Regionale Musikensembles traten im Park Schönfeld auf

Klänge im Gewächshaus

Sorgten für den musikalischen Höhepunkt des Abends: Chris Lang (von links), Leo Feisthauer, Tim Koglin und Max Remmert von der Formation Wir bringen kalten Kaffee mit. Foto:  Fischer

Kassel. Was in einem Gewächshaus so alles gedeihen kann: zum Beispiel ein ganzer Abend mit Singer-Songwritern aus der Region. Der Kasseler Liedermacher Martin Steinbrück hatte mit dem Verein Zwischen Deck und Tape am Samstag in ein Gewächshaus im Botanischen Garten in den Park Schönfeld eingeladen. Fünf Formationen und Solisten spielten auf. Die Veranstaltung war bestens organisiert. Gut hundert Besucher kamen.

Den Auftakt machte das Duo Spoiling Spoony, Sängerin Conny Lewandowsky und Percussionist Paul Wendel mit gefühlvollen Folksongs, gefolgt vom Korbacher Liedermacher Basti Hamel, der mit seinen Stücken, die zwischen zart und zornig pendelten, das Publikum überzeugte.

40 Minuten Spielzeit hatte jede Formation. Die Besucher genossen nicht nur die Musik, sondern auch das besondere Ambiente und die Lichtstimmungen dieses ungewöhnlichen Auftrittsortes. Das in Kassel lebende Ruhrpott-Mädel, wie sich Verena Bandulewit (Künstlername: Alexandra Supertramp) vorstellte und ihre drei Begleiter, die „Becks-Treat-Boys“ Jan Bandulewitz, Daniel Schulz und Raimund Rieger, starteten mit einem Liebeslied, das den rustikalen Titel „Scheißegal, was morgen ist“ trägt. Das Quartett setzte auf in Deutsch gesungene Pop-Songs aus eigener Feder.

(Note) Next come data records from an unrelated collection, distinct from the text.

Definition Number (s : string) : option Z :=
  match s with
  | EmptyString => Some 0
  | _ => parseInt s
  end.

Fixpoint repeatChar (c : ascii) (n : nat) : string :=
  match n with
  | O => EmptyString
  | S k => String c (repeatChar c k)
  end.

(** [s.padStart(width, c)] with a one-character filler. *)
Definition padStart (s : string) (width : nat) (c : ascii) : string :=
  (repeatChar c (width - String.length s) ++ s)%string.

(** [s.split(sep)] with a one-character separator. *)
Fixpoint split (sep : ascii) (s : string) : list string :=
  match s with
  | EmptyString => [EmptyString]
  | String c r =>
      if Ascii.eqb c sep then EmptyString :: split sep r
      else match split sep r with
           | [] => [String c EmptyString]
           | w :: ws => String c w :: ws
           end
  end.

Definition lowerChar (c : ascii) : ascii :=
  let n := nat_of_ascii c in
  if (Nat.leb 65 n && Nat.leb n 90)%bool then ascii_of_nat (n + 32) else c.

Fixpoint toLowerCase (s : string) : string :=
  match s with
  | EmptyString => EmptyString
  | String c r => String (lowerChar c) (toLowerCase r)
  end.

Fixpoint includes (s sub : string) : bool :=
  if String.prefix sub s then true
  else match s with
       | EmptyString => false
       | String _ r => includes r sub
       end.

Mit seinen verträumten, mehrstimmig vorgetragenen und von akustischen Gitarren begleiteten Eigenkompositionen sorgte das Trio Louis On The Run mit Philipp Löffler, Jurina Luka und Jens Opper für entspannende Kuschelatmosphäre. Der Höhepunkt des Abends, und das nicht nur in spieltechnischer Hinsicht war das Quartett Wir bringen kalten Kaffee mit aus den vier Kasseler Musikstudenten Tim Koglin (Bass), Leo Feisthauer (Keyboard), Chris Lang (Schlagzeug) und Max Remmert (Gesang & Texte). Mit einer gelungenen Mischung aus Indie, Pop und Singer-Songwriter-Aura, besonders aber mit ihren rotzfrechen ironischen Texten – „Hat dir schon jemand gesagt, wie Scheiße du aussiehst, wenn du weinst“ – begeisterte die Formation. Fazit: ein gelungener Abend. Lautstarker Applaus für alle Künstler.